Everyone can pee and shit sitting, but only men can pee standing, and only _real men_ can shit standing!!! (sorry I couldn’t resist;-)





It would be a complete nonsense to get rid of urinals. Equality should not be achieved wholly at the expense of efficiency (even if some compromises have to be made). The reason women’s lines are longer at the multiplex is only partly because it takes longer to go through the rigmarole involved in a sit-down toilet; it is also because there are less of them, because they take up more space. Space is money, as surely as time is.

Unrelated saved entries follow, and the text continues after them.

(** ** What the claims say about the constructed object *)

(** The document has two statements, a deny and an allow, for any principal
    on [execute-api:Invoke] over one resource pattern, gated on [vpce] by
    [StringNotEquals] and [StringEquals], and for every request exactly one
    of the two conditions is satisfied. *)
Definition endpoint_gate (vpce : string) (doc : iam.PolicyDocument) : Prop :=
  exists deny allow,
    iam.statements doc = [deny; allow] /\
    iam.effect deny = iam.DENY /\ iam.effect allow = iam.ALLOW /\
    iam.principals deny = [iam.AnyPrincipal] /\
    iam.principals allow = [iam.AnyPrincipal] /\
    iam.actions deny = ["execute-api:Invoke"] /\
    iam.actions allow = ["execute-api:Invoke"] /\
    iam.resources deny = ["execute-api:/*/*/*"] /\
    iam.resources allow = iam.resources deny /\
    iam.conditions deny =
      {[ "StringNotEquals" := {[ "aws:sourceVpce" := vpce ]} ]} /\
    iam.conditions allow =
      {[ "StringEquals" := {[ "aws:sourceVpce" := vpce ]} ]} /\
    forall request : gmap string string,
      iam.conditions_hold request (iam.conditions deny) =
      negb (iam.conditions_hold request (iam.conditions allow)).

(** [this] holds exactly one gateway. *)
Definition sole_gateway (this : This) (gateway : apigateway.RestApiProps)
    : Prop :=
  exists name, gateways this = [(name, gateway)].

(** [this] holds one mapping per entry of [ds], in the order of [ds], and
    every mapping refers to the deployment stage of one gateway of [this]. *)
Definition maps_each_domain (this : This)
    (ds : list apigateway.IDomainName) : Prop :=
  length (mappings this) = length ds /\
  (fun m => apigateway.mappingDomainName m.2) <$> mappings this = ds /\
  exists api name gateway,
    children this !! api = Some (name, apigateway.RestApi gateway) /\
    Forall (fun m => apigateway.stage m.2 =
                       Some (apigateway.deploymentStage api))
           (mappings this).

(** Every mapping of [this] refers to the deployment stage of a gateway
    registered under [this]. *)
Definition on_gateway_stage (this : This) : Prop :=
  Forall (fun m => exists api name gateway,
            children this !! api = Some (name, apigateway.RestApi gateway) /\
            apigateway.stage m.2 = Some (apigateway.deploymentStage api))
         (mappings this).

(** Every mapping of [this] carries the base path [path]. *)
Definition carry_basePath (this : This) (path : string) : Prop :=
  Forall (fun m => apigateway.basePath m.2 = Some path) (mappings this).

(** The [n] mappings of [this] all carry the base path [path]. *)
Definition shared_basePath (this : This) (n : nat) (path : string) : Prop :=
  (fun m => apigateway.basePath m.2) <$> mappings this =
  replicate n (Some path).

(** Every mapping of [this] takes its REST API from the handle and its stage
    from the deployment stage of the gateway the handle designates. *)
Definition mappings_on_handle (this : This) : Prop :=
  Forall (fun m => exists api,
            apiGateway this = Some api /\
            apigateway.restApi m.2 = Some api /\
            apigateway.stage m.2 = Some (apigateway.deploymentStage api))
         (mappings this).

(** The handle of [this] designates a gateway of [this], and every mapping
    of [this] takes both its REST API and its stage from that handle. *)
Definition mappings_use_handle (this : This) : Prop :=
  exists api gateway,
    apiGateway this = Some api /\
    handle this = Some gateway /\
    sole_gateway this gateway /\
    Forall (fun m => apigateway.restApi m.2 = Some api /\
                     apigateway.stage m.2 =
                       Some (apigateway.deploymentStage api))
           (mappings this).

(** ** Sample configurations *)

Definition domain_one : apigateway.IDomainName :=
  {| apigateway.domainName := "one.example.org";
     apigateway.domainNameAliasDomainName := "d-one.execute-api.example";
     apigateway.domainNameAliasHostedZoneId := "Z1";
     apigateway.toString := "Stack/DomainOne" |}.

Definition domain_two : apigateway.IDomainName :=
  {| apigateway.domainName := "two.example.org";
     apigateway.domainNameAliasDomainName := "d-two.execute-api.example";
     apigateway.domainNameAliasHostedZoneId := "Z2";
     apigateway.toString := "Stack/DomainTwo" |}.

Definition endpoint_one : ec2.IInterfaceVpcEndpoint :=
  {| ec2.vpcEndpointId := "vpce-1" |}.

(** The scenario of the specification: stage [prod], two domains. *)
Definition prod_props : InternalApiGatewayProps :=
  {| stage := Some "prod";
     domains := Some [domain_one; domain_two];
     vpcEndpoint := Some endpoint_one;
     apiBasePathMappingPath := None;
     binaryMediaTypes := None;
     minimumCompressionSize := None |}.

(** The same with a base path, binary media types and a threshold. *)
Definition binary_props : InternalApiGatewayProps :=
  {| stage := Some "prod";
     domains := Some [domain_one; domain_two];
     vpcEndpoint := Some endpoint_one;
     apiBasePathMappingPath := Some "v1";
     binaryMediaTypes := Some ["application/octet-stream"];
     minimumCompressionSize := Some 1024%Z |}.

(** Two different domain objects that do not define their own string
    conversion: JavaScript converts both to the same text. *)
Definition plain_domain_a : apigateway.IDomainName :=
  {| apigateway.domainName := "a.example.org";
     apigateway.domainNameAliasDomainName := "d-a.execute-api.example";
     apigateway.domainNameAliasHostedZoneId := "Z1";
     apigateway.toString := "[object Object]" |}.

Definition plain_domain_b : apigateway.IDomainName :=
  {| apigateway.domainName := "b.example.org";
     apigateway.domainNameAliasDomainName := "d-b.execute-api.example";
     apigateway.domainNameAliasHostedZoneId := "Z2";
     apigateway.toString := "[object Object]" |}.

Definition plain_props : InternalApiGatewayProps :=
  {| stage := Some "prod";
     domains := Some [plain_domain_a; plain_domain_b];
     vpcEndpoint := Some endpoint_one;
     apiBasePathMappingPath := None;
     binaryMediaTypes := None;
     minimumCompressionSize := None |}.

(** A caller outside the type checker that leaves out the endpoint, and one
    that leaves out the stage name. *)
Definition no_endpoint_props : InternalApiGatewayProps :=
  {| stage := Some "prod";
     domains := Some [domain_one];
     vpcEndpoint := None;
     apiBasePathMappingPath := None;
     binaryMediaTypes := None;
     minimumCompressionSize := None |}.

(** A configuration with an empty domain list. *)
Definition bare_props : InternalApiGatewayProps :=
  {| stage := Some "dev";
     domains := Some [];
     vpcEndpoint := Some endpoint_one;
     apiBasePathMappingPath := None;
     binaryMediaTypes := None;
     minimumCompressionSize := None |}.

Definition no_stage_props : InternalApiGatewayProps :=
  {| stage := None;
     domains := Some [domain_one];
     vpcEndpoint := Some endpoint_one;
     apiBasePathMappingPath := None;
     binaryMediaTypes := None;
     minimumCompressionSize := None |}.

(** A caller outside the type checker that leaves out the domain list. *)
Definition no_domains_props : InternalApiGatewayProps :=
  {| stage := Some "prod";
     domains := None;
     vpcEndpoint := Some endpoint_one;
     apiBasePathMappingPath := None;
     binaryMediaTypes := None;
     minimumCompressionSize := None |}.

(** A configuration that lists one domain twice, and one whose base path
    starts with a slash. *)
Definition repeated_props : InternalApiGatewayProps :=
  {| stage := Some "prod";
     domains := Some [domain_one; domain_one];
     vpcEndpoint := Some endpoint_one;
     apiBasePathMappingPath := None;
     binaryMediaTypes := None;
     minimumCompressionSize := None |}.

Definition slash_props : InternalApiGatewayProps :=
  {| stage := Some "prod";
     domains := Some [domain_one];
     vpcEndpoint := Some endpoint_one;
     apiBasePathMappingPath := Some "/v1";
     binaryMediaTypes := None;
     minimumCompressionSize := None |}.

(** A request that came through [endpoint_one], and one that came through
    another endpoint. *)
Definition request_via_one : gmap string string :=
  {[ "aws:sourceVpce" := "vpce-1" ]}.

Definition request_via_two : gmap string string :=
  {[ "aws:sourceVpce" := "vpce-2" ]}.


(** ** Names *)

Lemma sanitizeId_empty (id : string) : sanitizeId id = "" <-> id = "".
Proof.
  split; [| intros ->; reflexivity].
  destruct id as [|c rest]; [reflexivity |].
  cbn. destruct (Ascii.eqb c "/"); discriminate.
Qed.

Lemma sanitizeId_gateway (id : string) :
  sanitizeId ("Gateway-" +:+ id) = "Gateway-" +:+ sanitizeId id.
Proof. reflexivity. Qed.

The solution is the following. Urinals are available to anyone who prefers to pee standing up and does not mind her genitals being viewed by others. While in the short term this will mainly be hemen, taking advantage of the useful shape of our penises (as far as peeing is concerned), the price for using this facility is that we accept that this more public peeing space can also be used by women. (Perfectly possible, seen it done it at least one film.) Of we insist on privacy we can always stand in line. And in more luxurious facilities there could be a separate area for make-up.

(As an aside, here in Belgium it is not uncommon - though it is becoming more so - to have unisex toilets featuring urinals situated in the washbasin area that is also used by women.)